(** Noon on the winter solstice of the dynamic default calendar. *)
Lemma progressDay_fraction_witness :
  0 <= progressDay Fixtures.winterSolsticeHours (Fixtures.daylightCalendar true)
         (Fixtures.noon 1600 11 25)
  /\ progressDay Fixtures.winterSolsticeHours (Fixtures.daylightCalendar true)
       (Fixtures.noon 1600 11 25) <= 1.
Proof.
  pose proof (progressDay_fraction Fixtures.winterSolsticeHours
                (Fixtures.daylightCalendar true) (Fixtures.noon 1600 11 25)) as H.
  cbv zeta in H.
  destruct H as (_ & Hlo & Hhi & _).
  - reflexivity.
  - vm_compute. discriminate.
  - vm_compute. discriminate.
  - split; assumption.
Defined.

Lemma static_sunrise_sunset_witness :
  sunrise Fixtures.winterSolsticeHours (Fixtures.daylightCalendar false)
    (Fixtures.noon 1600 0 0) == 24 * (1 # 4).
Proof.
  refine (proj1 (static_sunrise_sunset Fixtures.winterSolsticeHours
                   (Fixtures.daylightCalendar false) (Fixtures.noon 1600 0 0) _)).
  intros dl Hdl. injection Hdl as <-. reflexivity.
Defined.
(** * heat.optim.dp_optimizer: the SkipBatches synchronisation scheduler

    A shallow embedding of [src/heat/optim/dp_optimizer.py] (class
    [SkipBatches]) and the properties of its skip-state controller, its
    per-batch step, its parameter packing and its merge of reduced
    parameters.

    Conventions of the embedding
    - Python [int] is [Z]; [//] is [Z.div] and [%] is [Z.modulo] (both floor,
      as in Python).  Every [%] and every [/] between floats is checked for
      a zero divisor; the only [//] of the class divides by the literal 2.
    - Python [float] scalars and the per-epoch loss averages are rationals
      ([Q]).  The averages are float32 values: their mean and their
      difference are operations of the tensor library, which rounds them,
      and the literal 0.075 they are compared with is the float32 it is
      converted to.
    - Tensor elements are abstract; the tensor library and the MPI / torch
      collectives are interfaces ([TensorLib], [World]) whose results the
      scheduler cannot see into.
    - The instance [self] is the record [SkipBatches]; a method is a function
      in the monad [M], which threads [self] and keeps every mutation made
      before an exception was raised, as Python does. *)

From Stdlib Require Import String ZArith QArith Qabs List Bool Lia Lqa.
Import ListNotations.

Set Implicit Arguments.

Local Open Scope Z_scope.

(** ** Exceptions and results *)

Inductive exn : Type :=
| ZeroDivisionError
| TypeError
| AttributeError
| IndexError
| KeyError
| ValueError
| RuntimeError.

Inductive result (A : Type) : Type :=
| Ok (a : A)
| Raise (e : exn).

Arguments Ok {A} a.
Arguments Raise {A} e.

Definition is_ok {A} (r : result A) : bool :=
  match r with Ok _ => true | Raise _ => false end.

(** ** Python integer and sequence primitives *)

(** [a % b] *)
Definition py_mod (a b : Z) : result Z :=
  if b =? 0 then Raise ZeroDivisionError else Ok (a mod b).

(** [a / b] on Python floats *)
Definition py_truediv (a b : Q) : result Q :=
  if Qeq_bool b 0 then Raise ZeroDivisionError else Ok (a / b)%Q.
Lemma processServerMessage_default (msg : ServerMessage) (w : World) :
  ~ In (sm_Type msg) [MtHello; MtChallenge; MtHeartbeat; MtConnection; MtError] ->
  processServerMessage c msg w
  = Some (Some ("received unexpected message type: " ++ sm_Type msg)%string, w).
Proof.
  intros H. unfold processServerMessage.
  repeat match goal with
  | |- context [(sm_Type msg =? ?t)%string] =>
      destruct (String.eqb_spec (sm_Type msg) t) as [E|_];
      [exfalso; apply H; rewrite E; simpl; tauto|]
  end.
  reflexivity.
Qed.

(** Processing a message always returns, and changes no socket. *)
Lemma processServerMessage_returns (msg : ServerMessage) (w : World) :
  exists e w', processServerMessage c msg w = Some (e, w')
               /\ socks w' = socks w.
Proof.
  unfold processServerMessage.
  repeat match goal with
  | |- context [if ?b then _ else _] => destruct b
  end; eexists _, _; (split; [reflexivity|reflexivity]).
Qed.

(** One turn of the loop on a message that arrived. *)
Lemma Listen_step (fuel : nat) (w : World) (s : Socket) (msg : ServerMessage)
    (rest : list RecvEvent) :
  nth_error (socks w) (conn (cc c)) = Some s ->
  sock_rx s = Arrives msg :: rest ->
  Listen (S fuel) c w
  = match processServerMessage c msg (on_sock (conn (cc c)) (rx_next rest) w) with
    | Some (Some err, w') => Some (Some err, w')
    | Some (None, w') => Listen fuel c w'
    | None => None
    end.
Proof.
  intros Hs Hrx. cbn [Listen].
  rewrite (bind_Some _ _ _ _ _ (Recv_arrives (cc c) Background w s msg rest Hs Hrx)).
  unfold bind.
  destruct (processServerMessage c msg _) as [[[err|] w']|]; reflexivity.
Qed.

(** Where the error of a returning loop comes from. *)
Lemma Listen_returns_error (fuel : nat) : forall (w w' : World) (e : error),
  Listen fuel c w = Some (e, w') ->
  exists err,
    e = Some err
    /\ ((exists cause, err = ("failed to receive server message: " ++ cause)%string)
        \/ (exists msg w1 w2, processServerMessage c msg w1 = Some (Some err, w2))).
Proof.
  induction fuel as [|fuel IH]; intros w w' e H; [discriminate|].
  cbn [Listen] in H. unbind H as r w1 Hrecv.
  destruct r as [msg|cause].
  - unbind H as e1 w2 Hproc. destruct e1 as [err|].
    + ret_inv H. exists err. split; [reflexivity|]. right. now exists msg, w1, w2.
    + exact (IH _ _ _ H).
  - ret_inv H. eexists. split; [reflexivity|]. left. now exists cause.
Qed.

(** More fuel does not change what the loop returns. *)
Lemma Listen_fuel_mono (fuel : nat) : forall (extra : nat) (w w' : World) (e : error),
  Listen fuel c w = Some (e, w') ->
  Listen (fuel + extra) c w = Some (e, w').
Proof.
  induction fuel as [|fuel IH]; intros extra w w' e H; [discriminate|].
  cbn [Listen Nat.add] in *. unbind H as r w1 Hrecv.
  rewrite (bind_Some _ _ _ _ _ Hrecv).
  destruct r as [msg|cause]; [|exact H].
  unbind H as e1 w2 Hproc. rewrite (bind_Some _ _ _ _ _ Hproc).
  destruct e1 as [err|]; [exact H|]. now apply IH.
Qed.

(** The loop does end: after any number of messages that it tolerates,
    a failing receive makes it return. *)
Lemma Listen_returns_on_failure (msgs : list ServerMessage) :
  forall (w : World) (s : Socket) (cause : string) (rest : list RecvEvent),
  nth_error (socks w) (conn (cc c)) = Some s ->
  sock_rx s = map Arrives msgs ++ RecvFails cause :: rest ->
  Forall (fun m => In (sm_Type m) [MtHello; MtChallenge; MtHeartbeat; MtConnection])
         msgs ->
  exists w',
    Listen (S (length msgs)) c w
    = Some (Some ("failed to receive server message: " ++ cause)%string, w').
Proof.
  induction msgs as [|m msgs IH]; intros w s cause rest Hs Hrx Htol.
  - cbn [Listen length].
    rewrite (bind_Some _ _ _ _ _ (Recv_fails (cc c) Background w s cause rest Hs Hrx)).
    unfold ret. eauto.
  - inversion Htol as [|? ? Hm Htol']; subst.
    cbn [length].
    rewrite (Listen_step _ w s m (map Arrives msgs ++ RecvFails cause :: rest) Hs Hrx).
    pose proof (lookup_on_sock _ (rx_next (map Arrives msgs ++ RecvFails cause :: rest))
                  _ _ Hs) as Hs1.
    destruct (processServerMessage_returns m
                (on_sock (conn (cc c))
                   (rx_next (map Arrives msgs ++ RecvFails cause :: rest)) w))
      as (e & w1 & Hproc & Hsocks).
    assert (He : e = None).
    { unfold processServerMessage in Hproc. simpl in Hm.
      destruct Hm as [E|[E|[E|[E|[]]]]]; rewrite <- E in Hproc;
        now injection Hproc as <- _. }
    subst e. rewrite Hproc. rewrite <- Hsocks in Hs1.
    exact (IH w1 _ cause rest Hs1 eq_refl Htol').
Qed.

End Dispatch.
(** * TodoManager (tarefa3-todo-manager/todoManager.js)

    A shallow embedding of the in-memory task manager and of its
    Jira-style code generator, and the properties of the specification
    that are checked against it.

    Modelling conventions.
    - JavaScript values that reach the API from callers are terms of
      [jsval]; an object is the list of its own properties.
    - Strings are [string]s; [trim], [toUpperCase] and [toLowerCase] are
      the restrictions of the JavaScript built-ins to ASCII code units and
      agree with them on ASCII strings only. Titles and queries are any
      text, and so the search by title is also given with the two
      built-ins it calls as parameters ([searchByTitle_with]).
    - Numbers that the program itself produces (identifiers, counters,
      clock readings) are exact integers [Z]; a number supplied by a caller
      is a [number], which also covers fractions, NaN and the infinities.
    - Task objects and Array objects live in a heap and are handled through
      references, as in the source: the store's array, the arrays returned
      to callers and the task references they contain can alias.
    - [new Date()] reads a clock; the reading is an argument [now] of every
      operation that reads it, and the readings taken within one call are
      the same instant.
    - A thrown exception is a result [inl e] together with the heap as it
      is at the throw: writes made before a throw are not undone. *)

From Stdlib Require Import QArith.
From stdpp Require Import base list sorting strings pretty gmap.
From Stdlib Require Import Ascii.

Local Open Scope Z_scope.

(** ** JavaScript values *)

Inductive number :=
| Finite (q : Q)
| NaN
| PosInf
| NegInf.

#[warnings="-register-all"]
Inductive jsval :=
| VUndefined
| VNull
| VBool (b : bool)
| VNum (n : number)
| VStr (s : string)
| VObj (props : list (string * jsval)).
(** * Pc-Parts chat front-end: a verified model of [src/pages/app.py]

    The program is one Flask module.  Its module body checks that the model
    weights file exists, builds one [Llama] session and registers two routes;
    the [chat] view wraps the trimmed user message in the Llama-2 instruction
    delimiters, calls the session once and returns the trimmed first choice.

    The embedding below follows the source statement by statement.  Python
    values are an inductive type, [str] is a sequence of code points, a
    [dict] is a finite map.  Everything outside the module (the file system,
    [os.cpu_count], the [llama_cpp] engine, the template renderer) is an
    interface the development is parametric in; view functions live in a
    small monad that threads the interpreter state, records each call that
    reaches the engine and propagates exceptions. *)

From Stdlib Require Import ZArith NArith String Ascii List Bool.
From Corelib Require Import SpecFloat.
From stdpp Require Import base option list gmap fin_maps.

Local Open Scope Z_scope.

(** ** Python strings *)

Module PyStr.

(** A [str] is a sequence of Unicode code points. *)
Definition char := N.
Definition str := list char.

(** A source literal; only used on ASCII text. *)
Definition lit (s : string) : str :=
  map N_of_ascii (list_ascii_of_string s).

(** [str.isspace] on one code point: the characters CPython's
    [Py_UNICODE_ISSPACE] accepts (bidirectional type WS, B or S, or
    category Zs). *)
Definition isspace (c : char) : bool :=
  ((9 <=? c) && (c <=? 13) || (28 <=? c) && (c <=? 32)
   || (c =? 133) || (c =? 160) || (c =? 5760)
   || (8192 <=? c) && (c <=? 8202)
   || (c =? 8232) || (c =? 8233) || (c =? 8239) || (c =? 8287)
   || (c =? 12288))%N.

(** [s.lstrip()], [s.rstrip()] and [s.strip()] without argument: the
    scan from the left, then the scan from the right, of [do_strip]. *)
Fixpoint lstrip (s : str) : str :=
  match s with
  | c :: s' => if isspace c then lstrip s' else s
  | [] => []
  end.

Definition rstrip (s : str) : str := rev (lstrip (rev s)).

Definition strip (s : str) : str := rstrip (lstrip s).

(** Truth value of a [str]: the empty string is the only false one. *)
Definition nonempty (s : str) : bool :=
  match s with [] => false | _ :: _ => true end.

(** Every character of [s] is white space. *)
Definition blank (s : str) : bool := forallb isspace s.

(** The specification's words for trimming: [t] is [s] with its leading
    and trailing white space removed, that is, [s] is [t] between two
    runs of white space and [t] neither starts nor ends with any. *)
Definition Trimmed (s t : str) : Prop :=
  exists pre post,
    s = pre ++ t ++ post /\ blank pre = true /\ blank post = true /\
    (forall c, head t = Some c -> isspace c = false) /\
    (forall c, last t = Some c -> isspace c = false).

End PyStr.

Import PyStr.

(** ** Python values as [json.loads] produces them *)

#[warnings="-register-all"]
Inductive value : Type :=
  | VNone
  | VBool (b : bool)
  | VInt (n : Z)
  | VFloat (x : spec_float)
  | VStr (s : str)
  | VList (l : list value)
  | VDict (d : gmap str value).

____________

In the material above, transcribe exactly the lines beginning at the one with "(n : number)" and ending at the one with "(** Truth value", both included.

Task result |
| VNum (n : number)
| VStr (s : string)
| VObj (props : list (string * jsval)).
(** * Pc-Parts chat front-end: a verified model of [src/pages/app.py]

    The program is one Flask module.  Its module body checks that the model
    weights file exists, builds one [Llama] session and registers two routes;
    the [chat] view wraps the trimmed user message in the Llama-2 instruction
    delimiters, calls the session once and returns the trimmed first choice.

    The embedding below follows the source statement by statement.  Python
    values are an inductive type, [str] is a sequence of code points, a
    [dict] is a finite map.  Everything outside the module (the file system,
    [os.cpu_count], the [llama_cpp] engine, the template renderer) is an
    interface the development is parametric in; view functions live in a
    small monad that threads the interpreter state, records each call that
    reaches the engine and propagates exceptions. *)

From Stdlib Require Import ZArith NArith String Ascii List Bool.
From Corelib Require Import SpecFloat.
From stdpp Require Import base option list gmap fin_maps.

Local Open Scope Z_scope.

(** ** Python strings *)

Module PyStr.

(** A [str] is a sequence of Unicode code points. *)
Definition char := N.
Definition str := list char.

(** A source literal; only used on ASCII text. *)
Definition lit (s : string) : str :=
  map N_of_ascii (list_ascii_of_string s).

(** [str.isspace] on one code point: the characters CPython's
    [Py_UNICODE_ISSPACE] accepts (bidirectional type WS, B or S, or
    category Zs). *)
Definition isspace (c : char) : bool :=
  ((9 <=? c) && (c <=? 13) || (28 <=? c) && (c <=? 32)
   || (c =? 133) || (c =? 160) || (c =? 5760)
   || (8192 <=? c) && (c <=? 8202)
   || (c =? 8232) || (c =? 8233) || (c =? 8239) || (c =? 8287)
   || (c =? 12288))%N.

(** [s.lstrip()], [s.rstrip()] and [s.strip()] without argument: the
    scan from the left, then the scan from the right, of [do_strip]. *)
Fixpoint lstrip (s : str) : str :=
  match s with
  | c :: s' => if isspace c then lstrip s' else s
  | [] => []
  end.

Definition rstrip (s : str) : str := rev (lstrip (rev s)).

Definition strip (s : str) : str := rstrip (lstrip s).

(** Truth value of a [str]: the empty string is the only false one. *)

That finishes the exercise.